## EXERCISE OBJECTIVE
In the records below, find the line that contains "Inductive step : world" and the line that contains "step w (mkWorld l' (before ++ after))". Set down exactly those lines and every line between them, and nothing more.

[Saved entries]
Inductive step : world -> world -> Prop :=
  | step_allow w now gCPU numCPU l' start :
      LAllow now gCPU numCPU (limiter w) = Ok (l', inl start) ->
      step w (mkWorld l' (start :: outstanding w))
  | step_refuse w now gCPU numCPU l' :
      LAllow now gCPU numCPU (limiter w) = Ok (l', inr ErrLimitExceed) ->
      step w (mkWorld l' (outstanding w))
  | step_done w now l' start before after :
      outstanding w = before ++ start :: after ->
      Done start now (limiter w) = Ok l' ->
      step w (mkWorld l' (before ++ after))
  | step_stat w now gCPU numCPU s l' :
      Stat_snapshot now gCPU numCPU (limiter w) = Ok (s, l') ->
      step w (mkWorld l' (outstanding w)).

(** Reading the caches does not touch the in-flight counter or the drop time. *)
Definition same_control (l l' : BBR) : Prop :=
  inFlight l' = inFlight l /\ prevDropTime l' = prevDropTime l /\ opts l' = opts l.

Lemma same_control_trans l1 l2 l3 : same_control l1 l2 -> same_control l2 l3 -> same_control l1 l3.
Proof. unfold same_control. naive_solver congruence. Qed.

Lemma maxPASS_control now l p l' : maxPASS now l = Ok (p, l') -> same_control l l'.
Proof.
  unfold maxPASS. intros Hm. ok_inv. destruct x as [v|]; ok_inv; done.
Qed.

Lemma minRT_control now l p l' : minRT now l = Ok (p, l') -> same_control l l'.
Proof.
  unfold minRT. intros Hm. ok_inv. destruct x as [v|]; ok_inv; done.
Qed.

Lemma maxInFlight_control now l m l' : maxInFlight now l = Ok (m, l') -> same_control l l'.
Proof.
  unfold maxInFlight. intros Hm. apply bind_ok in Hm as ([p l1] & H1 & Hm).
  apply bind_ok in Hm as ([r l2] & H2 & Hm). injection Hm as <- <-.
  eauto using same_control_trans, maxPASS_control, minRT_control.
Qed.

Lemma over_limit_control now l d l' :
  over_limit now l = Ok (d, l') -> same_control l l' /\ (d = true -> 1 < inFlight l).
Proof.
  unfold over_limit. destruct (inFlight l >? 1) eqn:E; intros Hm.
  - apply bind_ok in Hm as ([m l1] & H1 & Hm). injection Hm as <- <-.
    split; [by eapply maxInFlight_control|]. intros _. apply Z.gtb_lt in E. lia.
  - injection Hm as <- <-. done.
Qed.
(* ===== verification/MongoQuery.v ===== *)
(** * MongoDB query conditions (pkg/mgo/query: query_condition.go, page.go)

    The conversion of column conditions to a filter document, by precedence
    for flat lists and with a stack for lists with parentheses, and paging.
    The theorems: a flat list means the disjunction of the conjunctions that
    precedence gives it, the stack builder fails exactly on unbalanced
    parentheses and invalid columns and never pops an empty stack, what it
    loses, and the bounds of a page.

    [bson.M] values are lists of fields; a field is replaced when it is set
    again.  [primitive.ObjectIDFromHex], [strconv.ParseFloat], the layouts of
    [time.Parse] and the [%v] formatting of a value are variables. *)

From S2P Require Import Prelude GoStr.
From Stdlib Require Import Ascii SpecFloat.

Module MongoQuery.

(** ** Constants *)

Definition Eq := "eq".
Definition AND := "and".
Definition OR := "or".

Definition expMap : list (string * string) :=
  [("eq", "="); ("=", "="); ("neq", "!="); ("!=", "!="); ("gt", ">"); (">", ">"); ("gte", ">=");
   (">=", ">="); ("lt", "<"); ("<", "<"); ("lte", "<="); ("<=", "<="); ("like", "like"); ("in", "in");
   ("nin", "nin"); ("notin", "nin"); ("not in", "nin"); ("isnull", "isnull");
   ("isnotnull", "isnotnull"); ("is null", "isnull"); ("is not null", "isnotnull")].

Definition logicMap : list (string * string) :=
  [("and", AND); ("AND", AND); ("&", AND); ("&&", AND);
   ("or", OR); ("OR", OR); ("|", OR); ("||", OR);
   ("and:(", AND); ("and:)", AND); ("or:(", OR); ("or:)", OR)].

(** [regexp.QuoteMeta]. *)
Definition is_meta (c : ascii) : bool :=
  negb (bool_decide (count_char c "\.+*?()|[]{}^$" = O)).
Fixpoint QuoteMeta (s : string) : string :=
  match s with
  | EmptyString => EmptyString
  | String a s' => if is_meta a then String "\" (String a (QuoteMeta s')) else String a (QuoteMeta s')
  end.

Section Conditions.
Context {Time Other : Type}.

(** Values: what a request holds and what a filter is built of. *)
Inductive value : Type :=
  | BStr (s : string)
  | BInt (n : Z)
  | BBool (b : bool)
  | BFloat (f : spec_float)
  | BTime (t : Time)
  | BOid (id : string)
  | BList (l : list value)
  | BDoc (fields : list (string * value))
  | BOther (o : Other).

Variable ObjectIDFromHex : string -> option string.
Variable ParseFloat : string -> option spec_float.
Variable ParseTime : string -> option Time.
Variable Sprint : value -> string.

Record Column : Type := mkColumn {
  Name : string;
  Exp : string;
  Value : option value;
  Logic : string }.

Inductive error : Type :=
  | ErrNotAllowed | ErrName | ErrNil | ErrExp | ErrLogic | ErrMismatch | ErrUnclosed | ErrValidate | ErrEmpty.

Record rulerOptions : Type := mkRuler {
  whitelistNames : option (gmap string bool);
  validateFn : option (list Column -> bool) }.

==

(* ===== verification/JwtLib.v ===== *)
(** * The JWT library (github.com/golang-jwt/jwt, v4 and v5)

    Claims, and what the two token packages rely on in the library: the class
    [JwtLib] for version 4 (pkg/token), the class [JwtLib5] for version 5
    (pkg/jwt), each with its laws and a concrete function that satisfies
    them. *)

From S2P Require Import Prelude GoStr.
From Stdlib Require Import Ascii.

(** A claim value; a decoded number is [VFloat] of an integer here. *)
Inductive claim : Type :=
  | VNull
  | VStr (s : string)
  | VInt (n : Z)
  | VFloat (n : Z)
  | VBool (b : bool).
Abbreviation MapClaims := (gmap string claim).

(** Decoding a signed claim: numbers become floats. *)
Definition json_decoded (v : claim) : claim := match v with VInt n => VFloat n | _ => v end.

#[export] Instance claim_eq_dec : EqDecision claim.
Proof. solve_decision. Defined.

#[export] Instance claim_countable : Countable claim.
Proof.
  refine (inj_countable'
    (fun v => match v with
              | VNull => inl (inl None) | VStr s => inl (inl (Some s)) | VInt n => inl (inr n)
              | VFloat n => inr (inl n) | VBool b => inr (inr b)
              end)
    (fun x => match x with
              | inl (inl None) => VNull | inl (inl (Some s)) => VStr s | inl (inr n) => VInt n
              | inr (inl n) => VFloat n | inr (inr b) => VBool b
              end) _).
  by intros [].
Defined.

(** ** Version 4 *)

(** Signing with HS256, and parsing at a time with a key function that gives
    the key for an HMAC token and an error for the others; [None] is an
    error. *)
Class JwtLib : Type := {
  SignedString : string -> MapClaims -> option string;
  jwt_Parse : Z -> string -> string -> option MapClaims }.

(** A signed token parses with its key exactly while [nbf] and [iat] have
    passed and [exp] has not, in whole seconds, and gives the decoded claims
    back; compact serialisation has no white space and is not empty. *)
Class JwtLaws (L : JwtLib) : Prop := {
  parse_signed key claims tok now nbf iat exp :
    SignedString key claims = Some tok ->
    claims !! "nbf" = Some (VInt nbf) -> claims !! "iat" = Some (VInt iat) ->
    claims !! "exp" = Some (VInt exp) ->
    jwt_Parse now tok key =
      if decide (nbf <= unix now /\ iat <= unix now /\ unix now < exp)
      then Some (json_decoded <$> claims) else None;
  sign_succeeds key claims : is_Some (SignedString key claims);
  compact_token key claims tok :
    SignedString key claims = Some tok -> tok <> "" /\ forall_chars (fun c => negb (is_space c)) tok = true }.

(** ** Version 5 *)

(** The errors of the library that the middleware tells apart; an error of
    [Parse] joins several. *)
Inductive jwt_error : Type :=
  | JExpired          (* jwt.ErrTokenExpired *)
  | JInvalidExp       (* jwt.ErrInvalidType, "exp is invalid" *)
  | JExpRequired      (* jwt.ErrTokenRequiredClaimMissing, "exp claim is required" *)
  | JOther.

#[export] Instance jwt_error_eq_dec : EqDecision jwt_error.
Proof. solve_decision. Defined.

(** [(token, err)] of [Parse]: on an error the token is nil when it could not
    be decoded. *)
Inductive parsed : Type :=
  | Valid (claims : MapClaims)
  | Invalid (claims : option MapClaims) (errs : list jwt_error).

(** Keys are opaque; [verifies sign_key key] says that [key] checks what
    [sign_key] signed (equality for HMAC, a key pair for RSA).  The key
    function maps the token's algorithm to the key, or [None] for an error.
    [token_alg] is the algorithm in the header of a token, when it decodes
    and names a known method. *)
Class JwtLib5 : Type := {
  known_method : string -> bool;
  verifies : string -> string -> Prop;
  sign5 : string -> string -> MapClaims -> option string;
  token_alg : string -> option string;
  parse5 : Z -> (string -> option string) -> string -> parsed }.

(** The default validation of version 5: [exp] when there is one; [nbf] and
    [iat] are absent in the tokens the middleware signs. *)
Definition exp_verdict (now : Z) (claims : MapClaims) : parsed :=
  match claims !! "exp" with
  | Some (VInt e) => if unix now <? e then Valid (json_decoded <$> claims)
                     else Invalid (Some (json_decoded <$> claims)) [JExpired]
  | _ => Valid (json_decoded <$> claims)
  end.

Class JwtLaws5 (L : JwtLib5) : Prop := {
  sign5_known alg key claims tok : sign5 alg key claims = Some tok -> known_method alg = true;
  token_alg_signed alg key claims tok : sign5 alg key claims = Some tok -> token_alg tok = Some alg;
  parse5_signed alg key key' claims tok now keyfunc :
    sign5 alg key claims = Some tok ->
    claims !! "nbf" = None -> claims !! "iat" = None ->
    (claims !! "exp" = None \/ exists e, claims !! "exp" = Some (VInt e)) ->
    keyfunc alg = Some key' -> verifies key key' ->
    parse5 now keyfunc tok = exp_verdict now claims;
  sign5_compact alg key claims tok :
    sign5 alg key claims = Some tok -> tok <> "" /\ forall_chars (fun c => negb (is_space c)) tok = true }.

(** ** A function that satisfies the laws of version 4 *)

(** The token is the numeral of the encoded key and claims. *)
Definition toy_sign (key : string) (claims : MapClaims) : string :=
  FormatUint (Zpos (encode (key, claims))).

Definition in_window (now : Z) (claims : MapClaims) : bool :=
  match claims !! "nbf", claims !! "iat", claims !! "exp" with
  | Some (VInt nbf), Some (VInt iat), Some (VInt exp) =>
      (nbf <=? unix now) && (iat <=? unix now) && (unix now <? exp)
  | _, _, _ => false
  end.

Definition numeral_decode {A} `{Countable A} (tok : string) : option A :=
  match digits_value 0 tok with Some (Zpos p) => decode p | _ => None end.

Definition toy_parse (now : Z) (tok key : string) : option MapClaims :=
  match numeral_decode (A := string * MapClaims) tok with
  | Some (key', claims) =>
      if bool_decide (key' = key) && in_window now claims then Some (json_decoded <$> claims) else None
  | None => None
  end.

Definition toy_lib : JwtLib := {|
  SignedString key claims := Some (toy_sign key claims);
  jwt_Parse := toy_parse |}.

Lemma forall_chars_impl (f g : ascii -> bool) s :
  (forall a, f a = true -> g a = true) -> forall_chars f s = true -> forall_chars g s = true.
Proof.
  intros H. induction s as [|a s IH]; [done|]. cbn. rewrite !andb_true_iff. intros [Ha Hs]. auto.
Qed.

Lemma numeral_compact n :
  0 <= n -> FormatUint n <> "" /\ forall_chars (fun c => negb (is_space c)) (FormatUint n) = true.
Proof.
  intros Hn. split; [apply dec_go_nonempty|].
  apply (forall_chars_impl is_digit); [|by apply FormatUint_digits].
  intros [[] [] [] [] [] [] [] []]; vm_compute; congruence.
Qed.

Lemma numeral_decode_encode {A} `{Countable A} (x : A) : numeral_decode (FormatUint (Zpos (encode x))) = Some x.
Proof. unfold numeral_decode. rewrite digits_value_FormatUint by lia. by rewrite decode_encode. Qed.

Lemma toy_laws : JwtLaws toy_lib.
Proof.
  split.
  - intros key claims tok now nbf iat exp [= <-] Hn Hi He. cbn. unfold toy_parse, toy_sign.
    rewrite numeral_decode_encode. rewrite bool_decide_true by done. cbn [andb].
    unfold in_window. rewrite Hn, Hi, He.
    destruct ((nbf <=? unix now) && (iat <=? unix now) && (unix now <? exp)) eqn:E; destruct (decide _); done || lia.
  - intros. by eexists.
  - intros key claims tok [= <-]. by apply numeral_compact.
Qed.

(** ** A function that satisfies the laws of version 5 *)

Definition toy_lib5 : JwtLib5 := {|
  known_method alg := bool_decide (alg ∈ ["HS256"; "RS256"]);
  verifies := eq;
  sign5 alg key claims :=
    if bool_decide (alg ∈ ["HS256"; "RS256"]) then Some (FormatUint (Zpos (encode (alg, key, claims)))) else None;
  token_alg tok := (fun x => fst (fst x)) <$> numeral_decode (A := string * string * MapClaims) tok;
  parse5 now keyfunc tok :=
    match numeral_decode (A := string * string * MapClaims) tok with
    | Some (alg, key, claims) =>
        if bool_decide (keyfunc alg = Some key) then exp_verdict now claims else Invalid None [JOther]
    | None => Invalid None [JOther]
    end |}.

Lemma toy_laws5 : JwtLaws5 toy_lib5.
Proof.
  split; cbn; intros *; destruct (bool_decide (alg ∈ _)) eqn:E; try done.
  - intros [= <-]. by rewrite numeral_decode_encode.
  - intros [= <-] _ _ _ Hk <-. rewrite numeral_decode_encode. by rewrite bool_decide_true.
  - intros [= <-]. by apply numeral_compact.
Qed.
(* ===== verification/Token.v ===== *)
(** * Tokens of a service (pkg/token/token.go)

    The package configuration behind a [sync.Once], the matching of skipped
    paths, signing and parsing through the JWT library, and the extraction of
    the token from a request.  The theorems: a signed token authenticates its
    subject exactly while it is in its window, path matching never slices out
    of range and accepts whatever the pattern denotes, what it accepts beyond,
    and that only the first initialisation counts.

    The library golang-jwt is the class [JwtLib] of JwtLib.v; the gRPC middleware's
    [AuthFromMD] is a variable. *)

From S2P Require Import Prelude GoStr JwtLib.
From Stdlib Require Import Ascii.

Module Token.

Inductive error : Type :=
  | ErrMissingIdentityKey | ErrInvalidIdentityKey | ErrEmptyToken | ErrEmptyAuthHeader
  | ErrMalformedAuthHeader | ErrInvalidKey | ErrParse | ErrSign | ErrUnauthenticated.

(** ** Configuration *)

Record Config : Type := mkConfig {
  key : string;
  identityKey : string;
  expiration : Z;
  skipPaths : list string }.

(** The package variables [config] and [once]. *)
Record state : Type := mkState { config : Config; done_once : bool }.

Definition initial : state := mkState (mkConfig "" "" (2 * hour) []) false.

## OUTPUT BELOW
Inductive step : world -> world -> Prop :=
  | step_allow w now gCPU numCPU l' start :
      LAllow now gCPU numCPU (limiter w) = Ok (l', inl start) ->
      step w (mkWorld l' (start :: outstanding w))
  | step_refuse w now gCPU numCPU l' :
      LAllow now gCPU numCPU (limiter w) = Ok (l', inr ErrLimitExceed) ->
      step w (mkWorld l' (outstanding w))
  | step_done w now l' start before after :
      outstanding w = before ++ start :: after ->
      Done start now (limiter w) = Ok l' ->
      step w (mkWorld l' (before ++ after))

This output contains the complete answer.